Java Object as a monitor clarification

I used following resources to get to a summary of Java monitors,

http://www.informit.com/store/concurrent-programming-in-java-design-principles-and-9780201310092

http://www.artima.com/insidejvm/ed2/threadsynch.html

And following is the summary from my understanding in the context of Java ,

Monitor is an object that is awarded about Threads. That >means when saying in Java that all objects are monitors >that means each object has the trait of thread awareness.

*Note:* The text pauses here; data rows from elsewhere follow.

(* ===== verification/State.v ===== *)
(** * State: the structs and the state of the scheduling simulator

    The struct declarations of [memory-management.h], [process-scheduler.h] and
    [process-data-file-parser.h], and [sim], the state of the running program:
    one typed heap per struct, the pending [malloc] failures, and the lines
    printed so far.  A struct with a [next] field is a [node] whose payload
    holds the other fields. *)
From stdpp Require Import prelude gmap.
From S2P Require Import Prelude CMonad Chain.

(** ** memory-management.h *)
Record segment := Seg { seg_start : Z; seg_size : Z }.
Notation free_memory_segment_t := (node segment).
Record free_memory_segments_list_t := FreeList { fl_head : ptr }.

Record process_memory := PM {
  pm_start : Z;
  pm_size : Z;
  pm_swap_in_time : Z;
  pm_process_id : Z
}.
Notation process_memory_t := (node process_memory).
Record process_memories_list_t := PMList { pml_head : ptr }.

(** ** process-scheduler.h *)
Inductive process_state_t := ready | running | terminated.

Record pcb := Pcb {
  pcb_process_id : Z;
  pcb_process_state : process_state_t;
  pcb_process_memory : ptr;
  pcb_priority : Z;
  pcb_job_time : Z;
  pcb_burst_time : Z;
  pcb_cpu_time : Z
}.
Notation process_control_block_t := (node pcb).
Record pcbs_queue_t := Queue { q_head : ptr }.

(** ** process-data-file-parser.h *)
Record scheduled_process_t := SP {
  sp_start_time : Z;
  sp_process_id : Z;
  sp_memory_size : Z;
  sp_job_time : Z
}.

(** ** Output: the arguments of the two [printf] calls of the simulation. *)
Inductive event :=
  | Status (time process_id numprocesses numholes memusage : Z)
  | Finished (time : Z).

(** An array of [scheduled_process_t*]: a cell is uninitialised ([None]) or holds
    a pointer. *)
Notation sp_array := (list (option ptr)).

(** ** The state of the program *)
Record sim := Sim {
  segs : gmap loc free_memory_segment_t;
  seg_lists : gmap loc free_memory_segments_list_t;
  pms : gmap loc process_memory_t;
  pm_lists : gmap loc process_memories_list_t;
  pcbs : gmap loc process_control_block_t;
  pcb_queues : gmap loc pcbs_queue_t;
  sps : gmap loc scheduled_process_t;
  sp_arrays : gmap loc sp_array;
  sim_faults : list bool;
  out : list event
}.

Definition set_segs x s :=
  Sim x (seg_lists s) (pms s) (pm_lists s) (pcbs s)
      (pcb_queues s) (sps s) (sp_arrays s) (sim_faults s) (out s).
Definition set_seg_lists x s :=
  Sim (segs s) x (pms s) (pm_lists s) (pcbs s)
      (pcb_queues s) (sps s) (sp_arrays s) (sim_faults s) (out s).
Definition set_pms x s :=
  Sim (segs s) (seg_lists s) x (pm_lists s) (pcbs s)
      (pcb_queues s) (sps s) (sp_arrays s) (sim_faults s) (out s).
Definition set_pm_lists x s :=
  Sim (segs s) (seg_lists s) (pms s) x (pcbs s)
      (pcb_queues s) (sps s) (sp_arrays s) (sim_faults s) (out s).
Definition set_pcbs x s :=
  Sim (segs s) (seg_lists s) (pms s) (pm_lists s) x
      (pcb_queues s) (sps s) (sp_arrays s) (sim_faults s) (out s).
Definition set_pcb_queues x s :=
  Sim (segs s) (seg_lists s) (pms s) (pm_lists s) (pcbs s)
      x (sps s) (sp_arrays s) (sim_faults s) (out s).
Definition set_sps x s :=
  Sim (segs s) (seg_lists s) (pms s) (pm_lists s) (pcbs s)
      (pcb_queues s) x (sp_arrays s) (sim_faults s) (out s).
Definition set_sp_arrays x s :=
  Sim (segs s) (seg_lists s) (pms s) (pm_lists s) (pcbs s)
      (pcb_queues s) (sps s) x (sim_faults s) (out s).
Definition set_sim_faults x s :=
  Sim (segs s) (seg_lists s) (pms s) (pm_lists s) (pcbs s)
      (pcb_queues s) (sps s) (sp_arrays s) x (out s).
Definition set_out x s :=
  Sim (segs s) (seg_lists s) (pms s) (pm_lists s) (pcbs s)
      (pcb_queues s) (sps s) (sp_arrays s) (sim_faults s) x.

(** The program starts with nothing allocated and nothing printed. *)
Definition init_sim (f : list bool) : sim := Sim ∅ ∅ ∅ ∅ ∅ ∅ ∅ ∅ f [].

#[export] Program Instance segs_heap : HeapOf sim free_memory_segment_t :=
  {| heap := segs; set_heap := set_segs |}.
Solve All Obligations with record_cases.
#[export] Program Instance seg_lists_heap : HeapOf sim free_memory_segments_list_t :=
  {| heap := seg_lists; set_heap := set_seg_lists |}.
Solve All Obligations with record_cases.
#[export] Program Instance pms_heap : HeapOf sim process_memory_t :=
  {| heap := pms; set_heap := set_pms |}.
Solve All Obligations with record_cases.
#[export] Program Instance pm_lists_heap : HeapOf sim process_memories_list_t :=
  {| heap := pm_lists; set_heap := set_pm_lists |}.
Solve All Obligations with record_cases.
#[export] Program Instance pcbs_heap : HeapOf sim process_control_block_t :=
  {| heap := pcbs; set_heap := set_pcbs |}.
Solve All Obligations with record_cases.
#[export] Program Instance pcb_queues_heap : HeapOf sim pcbs_queue_t :=
  {| heap := pcb_queues; set_heap := set_pcb_queues |}.
Solve All Obligations with record_cases.
#[export] Program Instance sps_heap : HeapOf sim scheduled_process_t :=
  {| heap := sps; set_heap := set_sps |}.
Solve All Obligations with record_cases.
#[export] Program Instance sp_arrays_heap : HeapOf sim sp_array :=
  {| heap := sp_arrays; set_heap := set_sp_arrays |}.
Solve All Obligations with record_cases.

#[export] Program Instance sim_malloc_faults : MallocFaults sim :=
  {| faults := sim_faults; set_faults := set_sim_faults |}.
Solve All Obligations with record_cases.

Thread is an active object . And other objects are passive >but are aware about threads .Hence monitors! In other >words passive objects have been smartened.

Why call "monitor" , because it monitors itself ! From what ? >From active objects ie Threads

What awareness a monitor has?

a)It knows what thread currently access it.{owner}

b)It knows what threads are waiting on it till a special condition > is met.{wait set}

c)It knows who are in the queue to enter to it{entry set}

So how could a thread become an objects owner , it has to >acquire that object's lock !


1 Object IS a lock or HAS a lock ?

2 Above a,b,c are part of the state of an object or keep tracked by the JVM ( keep a record and associate it to the Object ID etc.)?

Each object in Java has a monitor associated with it. A monitor is a construct that is essentially equivalent to a reentrant lock; the same thread can enter a monitor multiple times, and the number of entries is counted and matched against the exits.

Your conclusions about "active" and "passive" objects don't make much sense. (I'm not saying they're wrong ; I'm saying I can't understand what you're trying to say.)

The semantics of monitors in the JVM is well-defined, but the implementation is not, and there are a number of ways that the monitor could be implemented. All of the items in your a/b/c are kept track of by the JVM in some way that the JVM author decides. Since most objects' monitors are never used, one strategy would be to have a table of monitors, separate from the heap, that contained a struct with the object's JVM ID, the thread currently inside the monitor, and the entry count.

  1. In Java parlance, people tend to say that each object has a monitor. The statement synchronized( anObject ) means acquire anObject's monitor .

  2. An object doesn't "know" about the threads that currently access it. At a point in time, an object might be active in multiple threads.

    From the language point of view , there is no way to list the threads that currently use an object (a), nor to list the threads that wait on it (b and c).

    From the JVM point of view , the JVM must internally be able to do b and c, but not really a.